FIGURE 2.

SDS-PAGE analysis and autophosphorylation of A. thaliana CK2 subunits. A, purified recombinant A. thaliana CK2 subunits were separated by SDS-PAGE on a 12.5% gel and stained with Coomassie Brilliant Blue. Each lane contains 1.5 μg of the following: lane 1, CK2α1; lane 2, CK2α2; lane 3, CK2β1; lane 4, CK2β2; lane 5, CK2β3; lane 6, CK2β4; lane 7, molecular weight standards (Bio-Rad) are as indicated. B, reactions (100 μl) contained 50 pmol of β-subunit (CK2β1, CK2β2, CK2β3, or CK2β4) and were incubated in the presence or absence of either CK2α1 or CK2α2 (50 pmol) and [γ-³²P]ATP (∼100–250 cpm/pmol).
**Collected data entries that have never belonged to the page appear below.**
(* ===== verification/EvmState.v ===== *)
(** What the EVM can do to the world state.

    [evolves ro s s'] holds where [s'] is reached from [s] by the changes
    instructions make and by nested calls, each of which takes a snapshot and
    goes back to it if it fails.  With [ro] the changes are those a static call
    may make.  The facts about snapshots, balances and read-only execution are
    proved of this relation once, and the interpreter is shown to stay in it. *)

From stdpp Require Import base list gmap relations.
From Stdlib Require Import ZArith Lia.
From S2P Require Import Prelude RLP Common UInt256 Registry StateDB EvmData Interpreter.
Local Open Scope Z_scope.

Module Ev.
Import SDB.

Section Evolution.
Context `{K : Keccak} `{TS : TrieStore}.

(** One change of the state. *)
Inductive effect (ro : bool) (s : StateDB) : StateDB -> Prop :=
| ef_load w : ext (world s) w -> effect ro s (with_world s w)
| ef_warm a : effect ro s (AddAddressToAccessList s a)
| ef_warm_slot a k : effect ro s (AddSlotToAccessList s a k)
| ef_touch a : live (world s) a = None -> effect ro s (CreateAccount s a)
| ef_create a : ro = false -> effect ro s (CreateAccount s a)
| ef_add_refund g : ro = false -> effect ro s (AddRefund s g)
| ef_sub_refund g : ro = false -> effect ro s (SubRefund s g)
| ef_store a k v : ro = false -> effect ro s (set_state s a k v)
| ef_transient a k v : ro = false -> effect ro s (SetTransientState s a k v)
| ef_log l : ro = false -> effect ro s (AddLog s l)
| ef_nonce a n : ro = false -> effect ro s (SetNonce s a n)
| ef_code a c : ro = false -> effect ro s (SetCode s a c)
| ef_transfer a b x : ro = false -> 0 <= x <= balance_at (world s) a -> effect ro s (add_balance (sub_balance s a x) b x)
| ef_destruct a b : ro = false -> effect ro s (SelfDestruct (add_balance s b (balance_at (world s) a)) a).

(** Changes and nested calls, in sequence. *)
Inductive evolves (ro : bool) : StateDB -> StateDB -> Prop :=
| ev_refl s : evolves ro s s
| ev_step s s1 s2 : effect ro s s1 -> evolves ro s1 s2 -> evolves ro s s2
| ev_call s s1 s2 : evolves ro (fst (Snapshot s)) s1 -> evolves ro s1 s2 -> evolves ro s s2
| ev_undone s s1 s2 s3 : evolves ro (fst (Snapshot s)) s1 -> RevertToSnapshot s1 (snd (Snapshot s)) = Some s2 ->
    evolves ro s2 s3 -> evolves ro s s3.

Lemma evolves_trans ro s s1 s2 : evolves ro s s1 -> evolves ro s1 s2 -> evolves ro s s2.
Proof. induction 1; eauto using evolves. Qed.

#[global] Instance evolves_preorder ro : PreOrder (evolves ro).
Proof. split; [constructor | intros s s1 s2; apply evolves_trans]. Qed.

Lemma evolves_once ro s s' : effect ro s s' -> evolves ro s s'.
Proof. eauto using evolves. Qed.

Lemma effect_weaken ro s s' : effect true s s' -> effect ro s s'.
Proof. destruct 1; try discriminate; eauto using effect. Qed.

Lemma evolves_weaken ro s s' : evolves true s s' -> evolves ro s s'.
Proof. induction 1; eauto using evolves, effect_weaken. Qed.

(** ** Snapshots *)

Lemma effect_moves ro s s' : effect ro s s' -> wf (world s) -> rtc move s s'.
Proof.
  destruct 1 as [w He|a|a k|a Hl|a|g|g|a k v|a k v|l|a n|a c|a b x Hro Hx|a b]; intros Hw;
    eauto using read_moves, AddAddress_moves, AddSlot_moves, CreateAccount_moves, AddRefund_moves, SubRefund_moves, set_state_moves,
      SetTransientState_moves, AddLog_moves, SetNonce_moves, SetCode_moves.
  - pose proof (sub_balance_moves s a x Hw) as H1. etransitivity; [exact H1|]. apply add_balance_moves. eauto using moves_wf.
  - pose proof (add_balance_moves s b (balance_at (world s) a) Hw) as H1. etransitivity; [exact H1|]. apply SelfDestruct_moves. eauto using moves_wf.
Qed.

Lemma evolves_inv ro s s' : evolves ro s s' -> inv s -> inv s'.
Proof.
  induction 1 as [s|s s1 s2 He Hev IH|s s1 s2 H1 IH1 H2 IH2|s s1 s2 s3 H1 IH1 Hr H2 IH2]; intros Hi; auto.
  - apply IH. eapply moves_inv; [eapply effect_moves; [exact He | apply Hi] | exact Hi].
  - apply IH2, IH1, snapshot_inv, Hi.
  - apply IH2. eapply revert_inv; [exact Hr | apply IH1, snapshot_inv, Hi].
Qed.

(** A revision listed before stays listed: calls only revert to their own. *)
Lemma revert_listed s j s' i r : RevertToSnapshot s j = Some s' -> inv s -> fst r < j ->
  revisions s !! i = Some r -> revisions s' !! i = Some r.
Proof. intros H Hi Hlt Hr. apply (exec_listed s (DoRevert j) s' i r H Hi Hlt Hr). Qed.

Lemma evolves_listed ro s s' i r : evolves ro s s' -> inv s -> revisions s !! i = Some r -> revisions s' !! i = Some r.
Proof.
  intros Hev. revert i r. induction Hev as [s|s s1 s2 He Hev IH|s s1 s2 H1 IH1 H2 IH2|s s1 s2 s3 H1 IH1 Hr H2 IH2]; intros i r Hi Hl; auto.
  - pose proof (effect_moves _ _ _ He (inv_wf _ Hi)) as Hm. apply IH; [eapply moves_inv; eassumption|].
    destruct (moves_revisions _ _ Hm) as [-> _]. exact Hl.
  - pose proof (snapshot_inv s Hi) as Hi'. apply IH2; [eapply evolves_inv; eassumption|]. apply IH1; [exact Hi'|].
    cbn [Snapshot fst revisions]. apply lookup_app_l_Some, Hl.
  - pose proof (snapshot_inv s Hi) as Hi'. pose proof (evolves_inv _ _ _ H1 Hi') as Hi1. apply IH2; [eapply revert_inv; eassumption|].
    eapply revert_listed; [exact Hr | exact Hi1 | cbn [Snapshot snd]; apply (inv_bounds _ Hi i r Hl)|].
    apply IH1; [exact Hi'|]. cbn [Snapshot fst revisions]. apply lookup_app_l_Some, Hl.
Qed.

Lemma evolves_kept ro S id s s' : evolves ro s s' -> inv s -> kept S id s -> kept S id s'.
Proof.
  intros Hev. induction Hev as [s|s s1 s2 He Hev IH|s s1 s2 H1 IH1 H2 IH2|s s1 s2 s3 H1 IH1 Hr H2 IH2]; intros Hi Hk; auto.
  - pose proof (effect_moves _ _ _ He (inv_wf _ Hi)) as Hm. apply IH; [eapply moves_inv | eapply moves_kept]; eassumption.
  - pose proof (snapshot_inv s Hi) as Hi'. apply IH2; [eapply evolves_inv; eassumption|]. apply IH1; [exact Hi' | apply snapshot_kept, Hk].
  - pose proof (snapshot_inv s Hi) as Hi'. pose proof (evolves_inv _ _ _ H1 Hi') as Hi1. apply IH2; [eapply revert_inv; eassumption|].
    eapply revert_kept; [exact Hr | exact Hi1|]. apply IH1; [exact Hi' | apply snapshot_kept, Hk].
Qed.

(** A call can always go back to its snapshot, and does so exactly. *)
Lemma evolves_revert ro s s1 : inv s -> evolves ro (fst (Snapshot s)) s1 ->
  exists s2, RevertToSnapshot s1 (snd (Snapshot s)) = Some s2 /\ inv s2 /\ ext (world s) (world s2) /\
    entries s2 = entries s /\ revisions s2 = revisions s.
Proof.
  intros Hi Hev. pose proof (snapshot_inv s Hi) as Hi'. pose proof (evolves_inv _ _ _ Hev Hi') as Hi1.
  pose proof (evolves_kept _ _ _ _ _ Hev Hi' (snapshot_starts s Hi)) as Hk.
  assert (revisions s1 !! length (revisions s) = Some (nextRevID s, length (entries s))) as Hl.
  { eapply evolves_listed; [exact Hev | exact Hi'|]. cbn [Snapshot fst revisions]. rewrite lookup_app_r, Nat.sub_diag by lia. reflexivity. }
  assert (exists s2, RevertToSnapshot s1 (nextRevID s) = Some s2) as [s2 Hr].
  { unfold RevertToSnapshot. rewrite (search_found _ _ _ _ (inv_order _ Hi1) Hl), Hl, Z.eqb_refl. eauto. }
  exists s2. split; [exact Hr|]. split; [eapply revert_inv; eassumption|].
  destruct (revert_fields _ _ _ Hr) as (i & n & Hl2 & Ew & Ee & Er & _).
  destruct (kept_at _ _ _ Hk i n Hl2) as (E1 & E2 & E3). rewrite Ew, Ee, Er. auto.
Qed.

Lemma SetNonce_balance s a m b : balance_at (world (SetNonce s a m)) b = balance_at (world s) b.
Proof.
  unfold SetNonce. pose proof (getOrNew_cells s a) as [_ Hb]. pose proof (getOrNew_live s a) as Hl.
  destruct (getOrNewStateObject s a) as [s1 o]. cbn [fst snd] in *. rewrite <- Hb. unfold balance_at.
  erewrite (live_put (world s1) _ a _ b) by (try reflexivity; apply (live_not_deleted _ _ _ Hl)).
  destruct (decide (a = b)) as [<-|]; [|reflexivity]. rewrite Hl. reflexivity.
Qed.

End Evolution.
End Ev.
Reactions were separated by SDS-PAGE (12.5% gel) as described under “Experimental Procedures.” The gel was silver-stained, dried, and analyzed by phosphorimaging. Each lane contains ∼5 pmol of holoenzyme complex (10 μl of the reaction mixture). Lane 1, CK2β1; lane 2, CK2β2; lane 3, CK2β3; lane 4, CK2β4; lane 5, CK2α1β1; lane 6, CK2α1β2; lane 7, CK2α1β3; lane 8, CK2α1β4; lane 9, CK2α2β1; lane 10, CK2α2β2; lane 11, CK2α2β3; lane 12, CK2α2β4.